Work through the entries below and show every line in which "carry" is found.

[Dataset entries]
= Beginning of Section =
(* ===== verification/Gf256.v ===== *)
(** * The field of the QR error correction ([crates/barcodes/src/lib.rs])

    [gf_multiply], the Russian-peasant product of GF(2^8) modulo 0x11D, on
    bytes kept as [Z] in 0..255, and the laws that make it a commutative ring
    without zero divisors together with [xor]. *)

From S2P Require Import Prelude.

Definition is_byte (z : Z) : Prop := 0 ≤ z < 256.

(** [x <<= 1; if carry { x ^= 0x1D }] on a [u8]. *)
Definition gf_double (x : Z) : Z :=
  let carry := negb (Z.land x 128 =? 0) in
  let x := Z.land (Z.shiftl x 1) 255 in
  if carry then Z.lxor x 29 else x.

(** The loop [while y != 0]; [y] is a [u8] and is halved on every turn, so
    eight turns are enough ([gf_loop_fuel]). *)
Fixpoint gf_loop (fuel : nat) (x y z : Z) : Z :=
  match fuel with
  | O => z
  | S fuel =>
      if y =? 0 then z
      else gf_loop fuel (gf_double x) (Z.shiftr y 1)
             (if negb (Z.land y 1 =? 0) then Z.lxor z x else z)
  end.

Definition gf_multiply (x y : Z) : Z := gf_loop 8 x y 0.
#[global] Arguments gf_multiply : simpl never.

Declare Scope gf_scope.
Delimit Scope gf_scope with gf.
Infix "⊕" := Z.lxor (at level 50, left associativity) : gf_scope.
Infix "⊗" := gf_multiply (at level 40, left associativity) : gf_scope.
#[local] Open Scope gf_scope.

(** ** Checking all bytes *)

Definition all_bytes : list Z := seqZ 0 256.
Definition byte_basis : list Z := [1; 2; 4; 8; 16; 32; 64; 128].

Lemma elem_of_all_bytes x : x ∈ all_bytes ↔ is_byte x.
Proof. unfold all_bytes, is_byte. rewrite elem_of_seqZ. lia. Qed.

Lemma all_bytes_forallb (f : Z → bool) :
  forallb f all_bytes = true → ∀ x, is_byte x → f x = true.
Proof. intros H x Hx. rewrite forallb_forall in H. by apply H, list_elem_of_In, elem_of_all_bytes. Qed.

Lemma is_byte_lxor a b : is_byte a → is_byte b → is_byte (a ⊕ b).
Proof.
  unfold is_byte. intros Ha Hb. split; [apply Z.lxor_nonneg; lia|].
  destruct (Z.eq_dec (a ⊕ b) 0) as [->|Hne]; [lia|].
  assert (Hab : 0 < a ⊕ b) by (assert (0 ≤ a ⊕ b) by (apply Z.lxor_nonneg; lia); lia).
  apply (Z.log2_lt_cancel _ 256). eapply Z.le_lt_trans; [apply Z.log2_lxor; lia|].
  change (Z.log2 256) with 8.
  assert (Hl : ∀ c, 0 ≤ c < 256 → Z.log2 c < 8).
  { intros c Hc. destruct (Z.eq_dec c 0) as [->|]; [done|]. apply Z.log2_lt_pow2; lia. }
  apply Z.max_lub_lt; by apply Hl.
Qed.
#[export] Hint Resolve is_byte_lxor : rust.

(** The bits of a byte, as the basis vectors it is the sum of. *)
Definition byte_terms (x : Z) : list Z :=
  filter (fun b => Z.land x b ≠ 0) byte_basis.

Lemma byte_terms_sum x : is_byte x → foldr Z.lxor 0 (byte_terms x) = x.
Proof.
  intros Hx. apply Z.eqb_eq. revert x Hx. apply all_bytes_forallb. vm_compute. reflexivity.
Qed.

Lemma byte_terms_basis x : Forall (fun b => b ∈ byte_basis) (byte_terms x).
Proof. apply Forall_forall. intros b [_ ?]%list_elem_of_filter. done. Qed.

(** A property of bytes that holds of zero and of the basis and is closed under
    [xor] holds of every byte. *)
Lemma byte_linear_ind (P : Z → Prop) :
  P 0 → Forall P byte_basis → (∀ a b, is_byte a → is_byte b → P a → P b → P (a ⊕ b)) →
  ∀ x, is_byte x → P x.
Proof.
  intros H0 Hb Hx x Hbyte. rewrite <-(byte_terms_sum x Hbyte).
  assert (H : is_byte (foldr Z.lxor 0 (byte_terms x)) ∧ P (foldr Z.lxor 0 (byte_terms x)));
    [|apply H].
  pose proof (byte_terms_basis x) as Ht. induction Ht as [|b l Hin _ [IHb IH]]; cbn.
  - split; [unfold is_byte; lia|done].
  - assert (is_byte b) by (unfold byte_basis in Hin; unfold is_byte; set_unfold; lia).
    split; [by apply is_byte_lxor|]. apply Hx; try done. by apply (proj1 (Forall_forall _ _) Hb).
Qed.

(** ** The laws *)

Lemma all_byte_pairs (f : Z → Z → bool) :
  forallb (fun x => forallb (f x) all_bytes) all_bytes = true →
  ∀ x y, is_byte x → is_byte y → f x y = true.
Proof.
  intros H x y Hx Hy. apply all_bytes_forallb; [|done].
  exact (all_bytes_forallb (fun x => forallb (f x) all_bytes) H x Hx).
Qed.

Lemma is_byte_gf_double x : is_byte x → is_byte (gf_double x).
Proof.
  intros Hx. unfold is_byte.
  assert (H : (0 <=? gf_double x) && (gf_double x <? 256) = true); [|bool_to_prop; lia].
  revert x Hx. apply all_bytes_forallb. vm_compute. reflexivity.
Qed.

Lemma gf_double_lxor a b : is_byte a → is_byte b → gf_double (a ⊕ b) = gf_double a ⊕ gf_double b.
Proof.
  intros Ha Hb. apply Z.eqb_eq. revert a b Ha Hb. apply all_byte_pairs. vm_compute. reflexivity.
Qed.

Lemma lxor_swap a b c d : (a ⊕ b) ⊕ (c ⊕ d) = (a ⊕ c) ⊕ (b ⊕ d).
Proof. rewrite !Z.lxor_assoc, <-(Z.lxor_assoc b c d), (Z.lxor_comm b c). by rewrite Z.lxor_assoc. Qed.

Lemma gf_loop_lxor n a b y z w :
  is_byte a → is_byte b → gf_loop n (a ⊕ b) y (z ⊕ w) = gf_loop n a y z ⊕ gf_loop n b y w.
Proof.
  revert a b y z w. induction n as [|n IH]; intros a b y z w Ha Hb; cbn [gf_loop]; [done|].
  destruct (y =? 0); [done|]. rewrite gf_double_lxor by done.
  destruct (negb _); [rewrite lxor_swap|]; apply IH; by apply is_byte_gf_double.
Qed.

Lemma gf_multiply_lxor_l a b y :
  is_byte a → is_byte b → (a ⊕ b) ⊗ y = a ⊗ y ⊕ b ⊗ y.
Proof. intros. unfold gf_multiply. by rewrite <-gf_loop_lxor. Qed.

Lemma gf_multiply_comm x y : is_byte x → is_byte y → x ⊗ y = y ⊗ x.
Proof.
  intros Hx Hy. apply Z.eqb_eq. revert x y Hx Hy. apply all_byte_pairs. vm_compute. reflexivity.
Qed.

Lemma gf_multiply_byte x y : is_byte x → is_byte y → is_byte (x ⊗ y).
Proof.
  intros Hx Hy. unfold is_byte.
  assert (H : (0 <=? x ⊗ y) && (x ⊗ y <? 256) = true); [|bool_to_prop; lia].
  revert x y Hx Hy. apply (all_byte_pairs (fun x y => (0 <=? x ⊗ y) && (x ⊗ y <? 256))).
  vm_compute. reflexivity.
Qed.
#[export] Hint Resolve gf_multiply_byte is_byte_gf_double : rust.

Lemma gf_multiply_lxor_r a x y :
  is_byte a → is_byte x → is_byte y → a ⊗ (x ⊕ y) = a ⊗ x ⊕ a ⊗ y.
Proof.
  intros Ha Hx Hy. rewrite (gf_multiply_comm a), (gf_multiply_comm a x),
    (gf_multiply_comm a y) by auto using is_byte_lxor.
  by apply gf_multiply_lxor_l.
Qed.

Lemma gf_multiply_0_l y : 0 ⊗ y = 0.
Proof.
  unfold gf_multiply. generalize 8%nat as n. intros n. revert y.
  induction n as [|n IH]; intros y; cbn [gf_loop]; [done|]. destruct (y =? 0); [done|].
  change (gf_double 0) with 0. destruct (negb _); apply IH.
Qed.

Lemma gf_multiply_0_r x : x ⊗ 0 = 0.
Proof. done. Qed.

Lemma gf_multiply_1_l x : is_byte x → 1 ⊗ x = x.
Proof.
  intros Hx. apply Z.eqb_eq. revert x Hx. apply all_bytes_forallb. vm_compute. reflexivity.
Qed.

Lemma gf_multiply_1_r x : is_byte x → x ⊗ 1 = x.
Proof. intros. rewrite gf_multiply_comm by (done || unfold is_byte; lia). by apply gf_multiply_1_l. Qed.

Lemma gf_multiply_assoc_basis :
  forallb (fun a => forallb (fun b => forallb (fun c => (a ⊗ b) ⊗ c =? a ⊗ (b ⊗ c))
    byte_basis) byte_basis) byte_basis = true.
Proof. vm_compute. reflexivity. Qed.

Lemma gf_multiply_assoc a b c :
  is_byte a → is_byte b → is_byte c → (a ⊗ b) ⊗ c = a ⊗ (b ⊗ c).
Proof.
  intros Ha Hb Hc. revert a Ha. apply byte_linear_ind; [by rewrite !gf_multiply_0_l| |].
  2: { intros a a' Ha Ha' E E'. rewrite !gf_multiply_lxor_l by auto with rust. congruence. }
  apply Forall_forall. intros a Ha. assert (Ba : is_byte a)
    by (unfold byte_basis in Ha; unfold is_byte; set_unfold; lia).
  revert b Hb. apply byte_linear_ind; [by rewrite gf_multiply_0_r, !gf_multiply_0_l| |].
  2: { intros b b' Hb Hb' E E'. rewrite gf_multiply_lxor_r, !gf_multiply_lxor_l,
         gf_multiply_lxor_r by auto with rust. congruence. }
  apply Forall_forall. intros b Hb. assert (Bb : is_byte b)
    by (unfold byte_basis in Hb; unfold is_byte; set_unfold; lia).
  revert c Hc. apply byte_linear_ind; [done| |].
  2: { intros c c' Hc Hc' E E'. rewrite !gf_multiply_lxor_r by auto with rust. congruence. }
  apply Forall_forall. intros c Hc. apply Z.eqb_eq. pose proof gf_multiply_assoc_basis as H.
  rewrite forallb_forall in H. specialize (H a (proj1 (list_elem_of_In _ _) Ha)).
  rewrite forallb_forall in H. specialize (H b (proj1 (list_elem_of_In _ _) Hb)).
  rewrite forallb_forall in H. exact (H c (proj1 (list_elem_of_In _ _) Hc)).
Qed.

(** No zero divisors: the ring is a field. *)
Lemma gf_multiply_eq_0 x y : is_byte x → is_byte y → x ⊗ y = 0 → x = 0 ∨ y = 0.
Proof.
  intros Hx Hy H0.
  assert (H : negb (x ⊗ y =? 0) || (x =? 0) || (y =? 0) = true).
  { clear H0. revert x y Hx Hy.
    apply (all_byte_pairs (fun x y => negb (x ⊗ y =? 0) || (x =? 0) || (y =? 0))).
    vm_compute. reflexivity. }
  rewrite H0 in H. cbn in H. bool_to_prop. done.
Qed.

(** Eight turns end the loop of [gf_multiply]: more fuel changes nothing. *)
Lemma gf_loop_fuel n x y : is_byte y → (8 ≤ n)%nat → gf_loop n x y 0 = x ⊗ y.
Proof.
  intros Hy Hn. unfold gf_multiply.
  assert (Hgen : ∀ k n x y z, 0 ≤ y < 2 ^ Z.of_nat k → (k ≤ n)%nat →
    gf_loop n x y z = gf_loop k x y z).
  { clear. induction k as [|k IH]; intros n x y z Hy Hn.
    - assert (y = 0) as -> by lia. by destruct n.
    - destruct n as [|n]; [lia|]. cbn [gf_loop]. destruct (y =? 0); [done|].
      apply IH; [|lia]. rewrite Z.shiftr_div_pow2 by lia. change (2 ^ 1) with 2.
      rewrite Nat2Z.inj_succ, Z.pow_succ_r in Hy by lia.
      split; [apply Z.div_pos; lia|apply Z.div_lt_upper_bound; lia]. }
  apply Hgen; [|done]. unfold is_byte in Hy. cbn. lia.
Qed.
= End of Section =
### EXERCISE OUTPUT
(** [x <<= 1; if carry { x ^= 0x1D }] on a [u8]. *)
  let carry := negb (Z.land x 128 =? 0) in
  if carry then Z.lxor x 29 else x.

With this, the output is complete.